Given records Start Marker

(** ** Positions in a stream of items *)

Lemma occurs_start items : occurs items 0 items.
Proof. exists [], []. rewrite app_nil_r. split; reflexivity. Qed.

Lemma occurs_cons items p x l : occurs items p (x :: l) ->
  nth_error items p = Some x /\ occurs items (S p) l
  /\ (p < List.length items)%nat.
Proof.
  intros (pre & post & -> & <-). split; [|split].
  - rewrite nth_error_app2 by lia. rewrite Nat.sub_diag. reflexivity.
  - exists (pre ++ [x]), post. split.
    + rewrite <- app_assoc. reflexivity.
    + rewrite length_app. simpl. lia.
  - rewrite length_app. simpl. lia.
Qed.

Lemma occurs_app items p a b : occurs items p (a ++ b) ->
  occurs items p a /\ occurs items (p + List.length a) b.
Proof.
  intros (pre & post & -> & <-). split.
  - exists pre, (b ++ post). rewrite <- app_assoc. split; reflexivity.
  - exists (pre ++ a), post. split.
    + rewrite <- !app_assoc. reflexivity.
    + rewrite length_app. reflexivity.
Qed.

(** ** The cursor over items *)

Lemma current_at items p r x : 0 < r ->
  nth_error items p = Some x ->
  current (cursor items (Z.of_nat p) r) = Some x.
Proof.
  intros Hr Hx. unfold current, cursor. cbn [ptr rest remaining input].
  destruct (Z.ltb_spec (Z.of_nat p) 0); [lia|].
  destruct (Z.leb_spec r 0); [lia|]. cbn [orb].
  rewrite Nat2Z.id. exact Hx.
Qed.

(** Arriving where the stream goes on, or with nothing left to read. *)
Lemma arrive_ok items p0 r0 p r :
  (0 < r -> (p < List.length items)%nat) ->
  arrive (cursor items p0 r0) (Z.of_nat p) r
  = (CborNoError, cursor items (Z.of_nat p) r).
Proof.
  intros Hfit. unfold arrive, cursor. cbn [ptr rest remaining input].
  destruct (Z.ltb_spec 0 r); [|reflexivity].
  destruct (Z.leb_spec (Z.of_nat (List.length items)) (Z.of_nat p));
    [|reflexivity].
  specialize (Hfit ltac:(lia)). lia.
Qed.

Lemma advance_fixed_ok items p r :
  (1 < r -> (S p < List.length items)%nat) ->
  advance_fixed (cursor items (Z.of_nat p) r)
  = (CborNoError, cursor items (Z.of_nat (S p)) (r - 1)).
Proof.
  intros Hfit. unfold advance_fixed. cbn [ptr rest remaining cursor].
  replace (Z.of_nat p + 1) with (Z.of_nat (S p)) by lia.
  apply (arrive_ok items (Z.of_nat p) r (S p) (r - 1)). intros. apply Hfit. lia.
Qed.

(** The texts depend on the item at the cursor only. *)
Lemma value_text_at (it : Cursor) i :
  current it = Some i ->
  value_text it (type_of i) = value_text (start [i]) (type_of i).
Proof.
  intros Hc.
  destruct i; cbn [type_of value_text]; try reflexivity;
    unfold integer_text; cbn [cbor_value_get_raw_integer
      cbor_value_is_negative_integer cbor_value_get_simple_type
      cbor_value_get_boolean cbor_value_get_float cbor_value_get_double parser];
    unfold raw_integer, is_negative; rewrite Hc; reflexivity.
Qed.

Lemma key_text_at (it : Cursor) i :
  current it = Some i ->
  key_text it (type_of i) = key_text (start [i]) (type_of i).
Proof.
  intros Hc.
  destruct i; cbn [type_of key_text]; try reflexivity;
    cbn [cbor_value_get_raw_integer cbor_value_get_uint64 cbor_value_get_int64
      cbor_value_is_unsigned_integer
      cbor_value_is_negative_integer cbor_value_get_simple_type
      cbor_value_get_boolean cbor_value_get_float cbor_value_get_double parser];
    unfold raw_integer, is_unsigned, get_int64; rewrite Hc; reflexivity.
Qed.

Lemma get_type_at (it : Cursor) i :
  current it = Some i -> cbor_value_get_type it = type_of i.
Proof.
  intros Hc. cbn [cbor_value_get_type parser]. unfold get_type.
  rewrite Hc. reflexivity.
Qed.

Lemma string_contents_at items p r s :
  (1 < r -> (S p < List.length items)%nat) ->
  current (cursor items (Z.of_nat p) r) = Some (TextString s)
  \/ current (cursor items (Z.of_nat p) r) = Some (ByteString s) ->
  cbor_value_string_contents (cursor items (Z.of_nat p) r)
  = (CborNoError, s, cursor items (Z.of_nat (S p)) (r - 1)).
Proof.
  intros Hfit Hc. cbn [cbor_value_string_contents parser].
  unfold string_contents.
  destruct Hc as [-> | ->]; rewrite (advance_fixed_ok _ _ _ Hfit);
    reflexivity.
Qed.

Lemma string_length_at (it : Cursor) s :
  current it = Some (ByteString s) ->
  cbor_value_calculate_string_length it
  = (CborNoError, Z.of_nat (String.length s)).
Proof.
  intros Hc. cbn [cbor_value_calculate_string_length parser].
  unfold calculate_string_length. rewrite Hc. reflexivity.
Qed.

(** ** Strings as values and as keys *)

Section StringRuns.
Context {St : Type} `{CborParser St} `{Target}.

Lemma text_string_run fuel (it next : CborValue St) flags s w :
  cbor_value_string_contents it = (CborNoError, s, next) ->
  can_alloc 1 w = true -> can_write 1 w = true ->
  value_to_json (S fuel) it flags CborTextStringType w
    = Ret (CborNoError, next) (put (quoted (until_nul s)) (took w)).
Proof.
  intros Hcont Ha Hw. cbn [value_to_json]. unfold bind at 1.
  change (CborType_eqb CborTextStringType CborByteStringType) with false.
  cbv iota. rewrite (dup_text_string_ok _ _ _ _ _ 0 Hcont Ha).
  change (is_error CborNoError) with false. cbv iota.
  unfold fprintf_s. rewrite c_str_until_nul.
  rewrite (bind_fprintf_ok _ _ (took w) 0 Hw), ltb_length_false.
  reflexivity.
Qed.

Given records End Marker

• [Task objective]:
Every line above holding the string "CborNoError" should be listed.

• [Output for this task]:
  = (CborNoError, cursor items (Z.of_nat p) r).
  = (CborNoError, cursor items (Z.of_nat (S p)) (r - 1)).
  = (CborNoError, s, cursor items (Z.of_nat (S p)) (r - 1)).
  = (CborNoError, Z.of_nat (String.length s)).
  cbor_value_string_contents it = (CborNoError, s, next) ->
    = Ret (CborNoError, next) (put (quoted (until_nul s)) (took w)).
  change (is_error CborNoError) with false. cbv iota.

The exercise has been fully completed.